Repeat the data below in full and exactly.

■ ■ ■ ■

(** ** A reload during the feedback delay *)

(** X16. The feedback delay outlives a reload.  When a participant answers
    a question that is not the last one and the quiz is published again
    before the one-second delay is over, the pending advance still runs: it
    decides on the index of the render it was created in and increments the
    index of the restarted session.  The restarted attempt therefore stands
    on its second question (index 1) with no answer recorded for its
    first. *)
Theorem republish_during_feedback_skips_a_question
    (s : State) (n : nat) (q : Question) (opts : list QOption) (o : QOption)
    (u : User) (quiz : Quiz) (allQs : list Question) (now now' pa : Z) :
  view s = STUDENT_LOBBY → is_Some (activeQuiz s) → submitted s = false →
  feedback s = None → questions s !! currentQIndex s = Some q →
  question_options q = Some opts → opts !! n = Some o →
  user s = Some u → user_role u = STUDENT →
  publishedAt quiz = Some pa → pa ≠ 0 →
  Z.of_nat (currentQIndex s) < Z.of_nat (length (questions s)) - 1 →
  let res :=
    run [OptionClicked n; QuizPublished now (Some quiz) allQs;
         FeedbackDelayElapsed s now'] s in
  currentQIndex res.1 = 1%nat ∧ answers res.1 = ∅
  ∧ questions res.1 = take 10 allQs ∧ activeQuiz res.1 = Some quiz
  ∧ feedback res.1 = None ∧ questionTimeLeft res.1 = 60
  ∧ submitted res.1 = false ∧ records res.2 = [].
Proof.
  intros Hv Hq Hsub Hfb Hcur Hopts Ho Hu Hrole Hpa Hne Hlt. cbv zeta.
  set (clicked :=
         setFeedback
           (Some {| selectedId := option_id o;
                    isCorrect := bool_decide (option_id o = correctAnswer q) |})
           (setAnswers (<[question_id q := option_id o]> (answers s)) s)).
  assert (run [OptionClicked n; QuizPublished now (Some quiz) allQs;
               FeedbackDelayElapsed s now'] s
          = (setCurrentQIndex 1
               (setQuestionTimeLeft 60
                  (setFeedback None
                     (loadActiveQuiz now (Some quiz) allQs clicked))),
             [SetTimeoutNextQuestion s 1000])) as ->.
  { rewrite !run_cons. cbn [step run].
    rewrite (clickOption_on_quiz_view s n q opts o) by done.
    cbn [fst snd]. fold clicked.
    assert (onQuizPublished now (Some quiz) allQs clicked
            = loadActiveQuiz now (Some quiz) allQs clicked) as ->.
    { unfold onQuizPublished. simpl. by rewrite Hu, bool_decide_eq_true_2. }
    rewrite handleNextQuestion_advance by done.
    rewrite (loadActiveQuiz_published now quiz allQs clicked pa Hpa Hne).
    reflexivity. }
  rewrite (loadActiveQuiz_published now quiz allQs clicked pa Hpa Hne).
  done.
Qed.

Lemma republish_during_feedback_skips_a_question_witness :
  currentQIndex
    (run [OptionClicked 3; QuizPublished 1200000 (Some dailyQuiz) tenQuestions;
          FeedbackDelayElapsed sessionAtIndex3 1200500] sessionAtIndex3).1
  = 1%nat.
Proof.
  destruct (republish_during_feedback_skips_a_question sessionAtIndex3 3
              (mkQuestion "q4" "d") abcd
              {| option_id := "d"; option_text := "fourth" |}
              alice dailyQuiz tenQuestions 1200000 1200500 1000000)
    as (Hidx & _);
    [reflexivity | by eexists | reflexivity | reflexivity | reflexivity
    | reflexivity | reflexivity | reflexivity | reflexivity | reflexivity
    | discriminate | by vm_compute |].
  exact Hidx.
Defined.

■ ■ ■ ■

ANSWER:
(** ** A reload during the feedback delay *)

(** X16. The feedback delay outlives a reload.  When a participant answers
    a question that is not the last one and the quiz is published again
    before the one-second delay is over, the pending advance still runs: it
    decides on the index of the render it was created in and increments the
    index of the restarted session.  The restarted attempt therefore stands
    on its second question (index 1) with no answer recorded for its
    first. *)
Theorem republish_during_feedback_skips_a_question
    (s : State) (n : nat) (q : Question) (opts : list QOption) (o : QOption)
    (u : User) (quiz : Quiz) (allQs : list Question) (now now' pa : Z) :
  view s = STUDENT_LOBBY → is_Some (activeQuiz s) → submitted s = false →
  feedback s = None → questions s !! currentQIndex s = Some q →
  question_options q = Some opts → opts !! n = Some o →
  user s = Some u → user_role u = STUDENT →
  publishedAt quiz = Some pa → pa ≠ 0 →
  Z.of_nat (currentQIndex s) < Z.of_nat (length (questions s)) - 1 →
  let res :=
    run [OptionClicked n; QuizPublished now (Some quiz) allQs;
         FeedbackDelayElapsed s now'] s in
  currentQIndex res.1 = 1%nat ∧ answers res.1 = ∅
  ∧ questions res.1 = take 10 allQs ∧ activeQuiz res.1 = Some quiz
  ∧ feedback res.1 = None ∧ questionTimeLeft res.1 = 60
  ∧ submitted res.1 = false ∧ records res.2 = [].
Proof.
  intros Hv Hq Hsub Hfb Hcur Hopts Ho Hu Hrole Hpa Hne Hlt. cbv zeta.
  set (clicked :=
         setFeedback
           (Some {| selectedId := option_id o;
                    isCorrect := bool_decide (option_id o = correctAnswer q) |})
           (setAnswers (<[question_id q := option_id o]> (answers s)) s)).
  assert (run [OptionClicked n; QuizPublished now (Some quiz) allQs;
               FeedbackDelayElapsed s now'] s
          = (setCurrentQIndex 1
               (setQuestionTimeLeft 60
                  (setFeedback None
                     (loadActiveQuiz now (Some quiz) allQs clicked))),
             [SetTimeoutNextQuestion s 1000])) as ->.
  { rewrite !run_cons. cbn [step run].
    rewrite (clickOption_on_quiz_view s n q opts o) by done.
    cbn [fst snd]. fold clicked.
    assert (onQuizPublished now (Some quiz) allQs clicked
            = loadActiveQuiz now (Some quiz) allQs clicked) as ->.
    { unfold onQuizPublished. simpl. by rewrite Hu, bool_decide_eq_true_2. }
    rewrite handleNextQuestion_advance by done.
    rewrite (loadActiveQuiz_published now quiz allQs clicked pa Hpa Hne).
    reflexivity. }
  rewrite (loadActiveQuiz_published now quiz allQs clicked pa Hpa Hne).
  done.
Qed.

Lemma republish_during_feedback_skips_a_question_witness :
  currentQIndex
    (run [OptionClicked 3; QuizPublished 1200000 (Some dailyQuiz) tenQuestions;
          FeedbackDelayElapsed sessionAtIndex3 1200500] sessionAtIndex3).1
  = 1%nat.
Proof.
  destruct (republish_during_feedback_skips_a_question sessionAtIndex3 3
              (mkQuestion "q4" "d") abcd
              {| option_id := "d"; option_text := "fourth" |}
              alice dailyQuiz tenQuestions 1200000 1200500 1000000)
    as (Hidx & _);
    [reflexivity | by eexists | reflexivity | reflexivity | reflexivity
    | reflexivity | reflexivity | reflexivity | reflexivity | reflexivity
    | discriminate | by vm_compute |].
  exact Hidx.
Defined.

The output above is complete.